(* ===== verification/ProviderRouting.v ===== *)
(** * Which provider a call goes to
    (src/car_rental_backend/src/integrations/runtime/)

    provider-policy.service.ts (rules), cost-model.service.ts (fees),
    provider-routing.service.ts (the chain of candidates of a request) and the
    route of a payment of payment-routing.service.ts, over the circuits of
    Resilience.v and the rolling statistics of health/provider-health.service.ts.
    The catalogue of a category, the adapters registered for it and the scores
    of the optional scoring service are arguments ([RoutingConfig]); so is
    whether the process runs in production.  The explanations that only
    describe a decision are left out. *)
From S2P Require Import Prelude JsNumber Resilience.
From stdpp Require Import sorting.
Open Scope Z_scope.

(** ** Sorting with a comparator
    [sort_with lt] is the stable sort whose comparator answers a negative
    number for [x], [y] when [lt x y]. *)
Section sort_with.
Context {A : Type} (lt : A -> A -> bool).
Fixpoint insert_with (x : A) (l : list A) : list A :=
  match l with
  | [] => [x]
  | y :: l' => if lt y x then y :: insert_with x l' else x :: l
  end.
Definition sort_with (l : list A) : list A := fold_right insert_with [] l.
Lemma insert_with_perm x l : insert_with x l ≡ₚ x :: l.
Proof.
  induction l as [|y l IH]; simpl; [done|]. destruct (lt y x); [|done]. rewrite IH. apply Permutation_swap.
Qed.
Lemma sort_with_perm l : sort_with l ≡ₚ l.
Proof. induction l as [|x l IH]; simpl; [done|]. by rewrite insert_with_perm, IH. Qed.
(** When the comparator is that of a key, the keys come out in order. *)
Lemma sort_with_sorted (key : A -> Z) : (forall x y, lt x y = (key x <? key y)) ->
  forall l, StronglySorted (fun x y => key x <= key y) (sort_with l).
Proof.
  intros Hlt l. induction l as [|x l IH]; simpl; [constructor|].
  assert (Hins : forall s, StronglySorted (fun x y => key x <= key y) s ->
    StronglySorted (fun x y => key x <= key y) (insert_with x s)); [|by apply Hins].
  clear IH l. intros s Hs. induction Hs as [|y s Hs IH Hy]; simpl; [repeat constructor|].
  rewrite Hlt. destruct (key y <? key x) eqn:E.
  - apply Z.ltb_lt in E. constructor; [done|]. rewrite insert_with_perm. constructor; [lia|done].
  - apply Z.ltb_ge in E. constructor; [by constructor|]. constructor; [done|].
    eapply Forall_impl; [exact Hy|]. simpl. lia.
Qed.
End sort_with.

Lemma sort_with_map {A B} (lt : B -> B -> bool) (f : A -> B) l :
  sort_with lt (map f l) = map f (sort_with (fun a b => lt (f a) (f b)) l).
Proof.
  assert (Hins : forall x l, insert_with lt (f x) (map f l) = map f (insert_with (fun a b => lt (f a) (f b)) x l)).
  { clear. intros x l. induction l as [|y l IH]; simpl; [done|]. destruct (lt (f y) (f x)); [|done]. simpl. by rewrite IH. }
  induction l as [|x l IH]; simpl; [done|]. by rewrite IH, Hins.
Qed.
Lemma filter_map_swap {A B} (g : B -> bool) (f : A -> B) l :
  List.filter g (map f l) = map f (List.filter (fun x => g (f x)) l).
Proof. induction l as [|x l IH]; simpl; [done|]. destruct (g (f x)); simpl; by rewrite IH. Qed.

(** ** Data *)
Inductive ProviderCertificationLevel : Type :=
  | CL_CATALOG | CL_CONTRACT_VALIDATED | CL_SANDBOX_VALIDATED | CL_WEBHOOK_VALIDATED | CL_FAILOVER_VALIDATED
  | CL_PRODUCTION_VALIDATED.
#[export] Instance ProviderCertificationLevel_eq_dec : EqDecision ProviderCertificationLevel.
Proof. solve_decision. Defined.
Inductive ProviderLifecycleState : Type :=
  | PL_DISCOVERED | PL_CATALOG_ONLY | PL_CONFIGURABLE | PL_SANDBOX_READY | PL_LIVE_READY | PL_HEALTHY | PL_DEGRADED
  | PL_DISABLED | PL_DEPRECATED.
#[export] Instance ProviderLifecycleState_eq_dec : EqDecision ProviderLifecycleState.
Proof. solve_decision. Defined.
Inductive ProviderEnvironment : Type := ENV_SANDBOX | ENV_LIVE.
#[export] Instance ProviderEnvironment_eq_dec : EqDecision ProviderEnvironment.
Proof. solve_decision. Defined.
Inductive RoutingStrategy : Type :=
  | RS_PRIMARY | RS_PRIORITY | RS_ROUND_ROBIN | RS_WEIGHTED | RS_LEAST_LATENCY | RS_HEALTH_BASED | RS_REGION_BASED
  | RS_CURRENCY_BASED | RS_CAPABILITY_BASED | RS_COST_OPTIMIZED | RS_SCORE_OPTIMIZED | RS_CUSTOM_RULE.

(** What routing reads of a provider of the catalogue. *)
Record CatalogProvider : Type := {
  cat_providerId : string;
  cat_supportedEnvironments : list ProviderEnvironment;
  cat_supportedCapabilities : list string;
  cat_supportedCurrencies : list string;
  cat_supportedCountries : list string;
  cat_supportedPaymentMethods : option (list string);
  cat_priority : Z;
  cat_weight : option Z;
  cat_certificationLevel : option ProviderCertificationLevel;
  cat_lifecycleState : option ProviderLifecycleState;
  cat_slaUptimePercent : option Q;
}.

Record CostTierRate : Type := {
  tr_minVolume : Q;
  tr_maxVolume : option Q;
  tr_percentageFee : Q;
  tr_fixedFee : Q;
}.
Record ProviderCostModel : Type := {
  cm_providerId : string;
  cm_category : string;
  cm_fixedFee : Q;
  cm_percentageFee : Q;
  cm_perRequestCost : Q;
  cm_perMessageCost : Q;
  cm_perGbCost : option Q;
  cm_minimumCharge : option Q;
  cm_tierRates : list CostTierRate;
  cm_currency : string;
  cm_regionSpecificCosts : list (string * Q);
}.
Record CostOptions : Type := {
  op_gbUsed : option Q;
  op_messagesSent : option Q;
  op_requestsCount : option Q;
  op_targetCurrency : option string;
}.

Record ProviderPolicyRule : Type := {
  pr_id : string;
  pr_enabled : bool;
  pr_priority : Z;
  pr_category : option string;
  pr_region : option string;
  pr_currency : option string;
  pr_tenantId : option string;
  pr_vendorId : option string;
  pr_branchId : option string;
  pr_capabilities : option (list string);
  pr_maxLatencyMs : option Z;
  pr_preferredProviderId : option string;
  pr_allowedProviders : option (list string);
  pr_deniedProviders : option (list string);
  pr_routingStrategy : option RoutingStrategy;
}.
Record PolicyContext : Type := {
  px_category : option string;
  px_region : option string;
  px_currency : option string;
  px_vendorId : option string;
  px_branchId : option string;
  px_capabilities : list string;
  px_currentLatencyMs : option Z;
}.
Record EvaluatedPolicy : Type := {
  ep_preferredProviderId : option string;
  ep_allowedProviders : option (list string);
  ep_deniedProviders : list string;
  ep_routingStrategyOverride : option RoutingStrategy;
}.

Record IntegrationExecutionRequest : Type := {
  rq_category : string;
  rq_capability : string;
  rq_vendorId : option string;
  rq_branchId : option string;
  rq_region : option string;
  rq_currency : option string;
  rq_environment : option ProviderEnvironment;
  rq_idempotencyKey : option string;
  rq_preferredProviderId : option string;
  rq_routingStrategy : option RoutingStrategy;
  rq_isIdempotent : bool;
}.

Record RoutingConfig : Type := {
  rc_catalog : list CatalogProvider;              (* of the request's category *)
  rc_registered : list string;                    (* adapters of the category *)
  rc_policies : list ProviderPolicyRule;
  rc_costModels : list (string * ProviderCostModel);
  rc_scores : option (CatalogProvider -> Z);       (* the scoring service, if any *)
  rc_customFallbacks : gmap string (list string);
  rc_defaultStrategies : gmap string RoutingStrategy;
  rc_production : bool;                           (* NODE_ENV *)
}.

- - -

EXERCISE PROMPT:
Of all the entries above, repeat only the lines from the line that has "Proof. induction l as [|x l IH]; simpl; [done|]. destruct" to the line that has "#[export] Instance ProviderCertificationLevel_eq_dec", both lines included, exactly.

ANSWER TO THE EXERCISE:
Proof. induction l as [|x l IH]; simpl; [done|]. destruct (g (f x)); simpl; by rewrite IH. Qed.

(** ** Data *)
Inductive ProviderCertificationLevel : Type :=
  | CL_CATALOG | CL_CONTRACT_VALIDATED | CL_SANDBOX_VALIDATED | CL_WEBHOOK_VALIDATED | CL_FAILOVER_VALIDATED
  | CL_PRODUCTION_VALIDATED.
#[export] Instance ProviderCertificationLevel_eq_dec : EqDecision ProviderCertificationLevel.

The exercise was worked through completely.